Lc 15,1-32
Le tout et la partie
Par le Père Pierre Abry
Dans les trois paraboles de la miséricorde, une drachme, une brebis ou un fils, du fait même d’être perdus, deviennent des réalités singulières et uniques : la drachme, la brebis, le fils perdus, dont la recherche inlassable ne s’apaise que dans la joie partagée d’être retrouvés. « Réjouissez-vous avec moi, car j’ai retrouvé ma brebis, celle qui était perdue. » En effet, la perte d’une partie porte atteinte au tout, qui de fait ne l’est plus à cause de cette amputation. Chaque partie est essentielle au tout et irremplaçable, et le tout lui-même est plus que la simple juxtaposition de ses parties. Des mots à leur juste place constituent une phrase qui est bien plus que la somme de ses mots, elle fait et donne sens.
C’est pourquoi le pasteur laisse les 99 brebis pour aller à la recherche de celle qui est égarée. Ce n’est, ni préférence pour cette dernière, ni mépris des 99 autres, mais amour. Notre cœur cependant, à l’image du fils aîné, ne cesse de comparer, décèle des préférences, voit des injustices, jalouse et nourrit le murmure. A l’ouvrier qui a enduré la journée entière et s’indigne lorsque ceux de la dernière heure sont rémunérés autant que lui, le maître répond : « Pourquoi ton regard est-il mauvais parce que moi, je suis bon ? » (Mt 20,15)
Dieu ne fait pas acception de personnes.

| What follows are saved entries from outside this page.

Definition _llm_output_messages (output_message : pyval) : list (string * pyval) :=
  (let role := getattr_default output_message "role" VNone in
   if negb (is_None role) then
     [(LLM_OUTPUT_MESSAGES +:+ ".0." +:+ MESSAGE_ROLE, role)]
   else [])
  ++
  (let content := getattr_default output_message "content" VNone in
   if negb (is_None content) then
     [(LLM_OUTPUT_MESSAGES +:+ ".0." +:+ MESSAGE_CONTENT, content)]
   else [])%list.

Definition _output_value_and_mime_type (output : pyval)
  : result (list (string * pyval)) :=
  model_dump_json <- getattr output "model_dump_json" ;;
  dumped <- call0 model_dump_json ;;
  Ok [(OUTPUT_MIME_TYPE, VStr JSON); (OUTPUT_VALUE, dumped)].

Definition _llm_invocation_parameters (model : pyval)
    (arguments : list (string * pyval)) : result (list (string * pyval)) :=
  let model_kwargs :=
    match getattr_default model "kwargs" (VDict []) with
    | VDict d => d
    | _ => []
    end in
  let kwargs :=
    match dict_get_or_None "kwargs" arguments with
    | VDict d => d
    | _ => []
    end in
  dumped <- safe_json_dumps None (VDict (dict_update model_kwargs kwargs)) ;;
  Ok [(LLM_INVOCATION_PARAMETERS, VStr dumped)].

(** [get_json_schema] of [smolagents.models] is taken as given; [Tool] is
    the class [smolagents.Tool]. *)
Fixpoint llm_tools_from (get_json_schema : pyval -> result pyval)
    (tool_index : nat) (tools : list pyval) : result (list (string * pyval)) :=
  match tools with
  | [] => Ok []
  | tool :: tools' =>
      here <-
        (if isinstance_of tool "Tool" then
           schema <- get_json_schema tool ;;
           dumped <- safe_json_dumps None schema ;;
           Ok [(LLM_TOOLS +:+ "." +:+ pretty tool_index +:+ "."
                +:+ TOOL_JSON_SCHEMA, VStr dumped)]
         else Ok []) ;;
      more <- llm_tools_from get_json_schema (S tool_index) tools' ;;
      Ok (here ++ more)%list
  end.

Definition _llm_tools (get_json_schema : pyval -> result pyval)
    (tools_to_call_from : pyval) : result (list (string * pyval)) :=
  match tools_to_call_from with
  | VList tools => llm_tools_from get_json_schema 0 tools
  | _ => Ok []
  end.

Definition _input_value_and_mime_type (arguments : list (string * pyval))
  : result (list (string * pyval)) :=
  dumped <- safe_json_dumps None (VDict arguments) ;;
  Ok [(INPUT_MIME_TYPE, VStr JSON); (INPUT_VALUE, VStr dumped)].

(** What every wrapper does when the wrapped call raises. *)
Definition on_exception {A : Type} (exception : exc) : M A :=
  set_status (MkStatus ERROR (Some (exc_message exception))) >>
  record_exception exception >>
  raise exception.

(** ** [_RunWrapper.__call__] *)

(** One entry of the list under ["managed_agents"]. *)
Definition managed_agent_entry (agent managed_agent : pyval) : result pyval :=
  name <- getattr managed_agent "name" ;;
  description <- getattr managed_agent "description" ;;
  additional_prompting <- getattr managed_agent "additional_prompting" ;;
  sub_agent <- getattr managed_agent "agent" ;;
  sub_model <- getattr sub_agent "model" ;;
  model <-
    (if hasattr sub_model "model_id" then
       model_id <- getattr sub_model "model_id" ;;
       Ok (VStr (type_name sub_model +:+ " - " +:+ str model_id))
     else Ok (VStr "")) ;;
  max_steps <- getattr sub_agent "max_steps" ;;
  tools <- getattr agent "tools" ;;
  tools_names <- dict_keys tools ;;
  Ok (VDict [("name", name); ("description", description);
             ("additional_prompting", additional_prompting);
             ("model", model); ("max_steps", max_steps);
             ("tools_names", tools_names)]).

(** The block of the run span up to the wrapped call: after the input
    value is set to the task, the description of the agent. *)
Definition run_describe (agent task : pyval) (kwargs : list (string * pyval))
  : M unit :=
  let additional_args := dict_get_or_None "additional_args" kwargs in
  set_attribute "agent_name" (VStr (type_name agent)) >>
  set_attribute "task" task >>
  let* dumped :=
    lift (if truthy additional_args
          then s <- json_dumps additional_args ;; Ok (VStr s)
          else Ok (VStr "")) in
  set_attribute "additional_args" dumped >>
  let* dumped :=
    lift (if truthy additional_args
          then s <- json_dumps additional_args ;; Ok (VStr s)
          else Ok (VStr "")) in
  set_attribute "additional_args" dumped >>
  let* model := lift (getattr agent "model") in
  let* model_id :=
    lift (if hasattr model "model_id"
          then model_id <- getattr model "model_id" ;; Ok (" - " +:+ str model_id)
          else Ok "") in
  let model_type := type_name model in
  set_attribute "model" (VStr (model_type +:+ model_id)) >>
  let* max_steps := lift (getattr agent "max_steps") in
  set_attribute "max_steps" max_steps >>
  let* tools_names := lift (tools <- getattr agent "tools" ;; dict_keys tools) in
  set_attribute "tools_names" tools_names >>
  let* managed :=
    lift (managed_agents <- getattr agent "managed_agents" ;;
          values <- dict_values managed_agents ;;
          entries <- mapM (managed_agent_entry agent) values ;;
          s <- json_dumps (VList entries) ;;
          Ok (VStr s)) in
  set_attribute "managed_agents" managed.

Definition run_inputs (kwargs : list (string * pyval)) : M unit :=
  let* agent := the_instance in
  let* task := lift (getattr agent "task") in
  set_attribute INPUT_VALUE task >>
  run_describe agent task kwargs.

(** The [try] block of the run span. *)
Definition run_call (wrapped : Callable) (kwargs : list (string * pyval))
  : M pyval :=
  try_except
    (let* agent_output := call_wrapped wrapped kwargs in
     let* agent := the_instance in
     let* prompt :=
       lift (monitor <- getattr agent "monitor" ;;
             getattr monitor "total_input_token_count") in
     set_attribute LLM_TOKEN_COUNT_PROMPT prompt >>
     let* completion :=
       lift (monitor <- getattr agent "monitor" ;;
             getattr monitor "total_output_token_count") in
     set_attribute LLM_TOKEN_COUNT_COMPLETION completion >>
     let* total :=
       lift (monitor <- getattr agent "monitor" ;;
             a <- getattr monitor "total_input_token_count" ;;
             b <- getattr monitor "total_output_token_count" ;;
             py_add a b) in
     set_attribute LLM_TOKEN_COUNT_TOTAL total >>
     ret agent_output)
    on_exception.

Definition _RunWrapper (wrapped : Callable) (objects : Objects)
    (kwargs : list (string * pyval)) (world : World) : Outcome :=
  if suppress_instrumentation world then fn_call wrapped objects kwargs world
  else
    let instance := obj_instance objects in
    let span_name := type_name instance +:+ ".run" in
    match
      (input_value <-
         _get_input_value (fn_signature wrapped) (obj_args objects) kwargs ;;
       _flatten (VDict [(OPENINFERENCE_SPAN_KIND, VStr AGENT);
                        (INPUT_VALUE, VStr input_value)]))
    with
    | inl e => (Err e, objects, world)
    | inr attributes =>
        start_as_current_span span_name (dict_of_pairs attributes)
          (run_inputs kwargs >>
           let* agent_output := run_call wrapped kwargs in
           set_status (MkStatus OK None) >>
           set_attribute OUTPUT_VALUE (VStr (str agent_output)) >>
           let* from_context := get_attributes_from_context in
           set_attributes (dict_of_pairs from_context) >>
           ret agent_output)
          objects world
    end.

(** ** [_StepWrapper.__call__] *)

(** The [try] block of the step span: the result of the call and the step
    log, which is the first positional argument. *)
Definition step_call (wrapped : Callable) (kwargs : list (string * pyval))
  : M pyval :=
  try_except
    (let* result := call_wrapped wrapped kwargs in
     (if negb (is_None result) then set_attribute "Final answer" result
      else ret tt) >>
     let* args := the_args in
     let* step_log := lift (first_arg args) in
     ret result)
    on_exception.

(** The statements of the step span after the [try] block; [step_log] is
    the object [args[0]]. *)
Definition step_outputs : M unit :=
  let* args := the_args in
  let* step_log := lift (first_arg args) in
  let* error := lift (getattr step_log "error") in
  (if negb (is_None error) then set_attribute "Error" (VStr (str error))
   else ret tt) >>
  let* observations := lift (getattr step_log "observations") in
  set_attribute "Observations" observations >>
  set_status (MkStatus OK None) >>
  let* observations := lift (getattr step_log "observations") in
  set_attribute OUTPUT_VALUE observations >>
  let* from_context := get_attributes_from_context in
  set_attributes (dict_of_pairs from_context).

L’amour véritable aime sans distinction, de tout son amour, et donc chacun d’un amour singulier, particulier. L’amour n’est pas comparatif ou quantitatif, il est qualitatif, sous peine de n’en être qu’une parodie. L’égarement de la brebis contraint l’amour à sa recherche. La fête est une nécessité de l’amour, lorsque le prodigue revient à la maison du père. La joie de Dieu ne saurait être complète tant qu’un homme se perd. « On ne veut pas, chez votre Père qui est aux cieux, qu’un seul de ces petits se perde. » (Mt 18,14) En attendant que « le tout soit récapitulé dans le Christ » (Ep 1,10), « il y a de la joie devant les anges de Dieu pour un seul pécheur qui se convertit. »
Dans le tout de la création, seul l’homme s’est perdu en se coupant de Dieu, dépareillant ainsi l’ensemble du créé. « Adam, où es-tu ? » (Gn 3,9-10) Inlassablement, Dieu cherche l’homme perdu, dans un amour singulier pour chacun. A l’inverse, dans le tout de nos existences, une seule chose s’est perdue et cette perte disloque l’ensemble, prive le tout de son sens. La perte de Dieu fait de la vie une juxtaposition d’événements, incomplète et inachevée. L’Unique perdu, altère le tout de notre vie et fait du reste un assemblage disparate sans sens. Plus que de se cacher, de s’enterrer par peur dans la création, cherchons l’Unique manquant et seul capable de donner sens au tout d’une vie.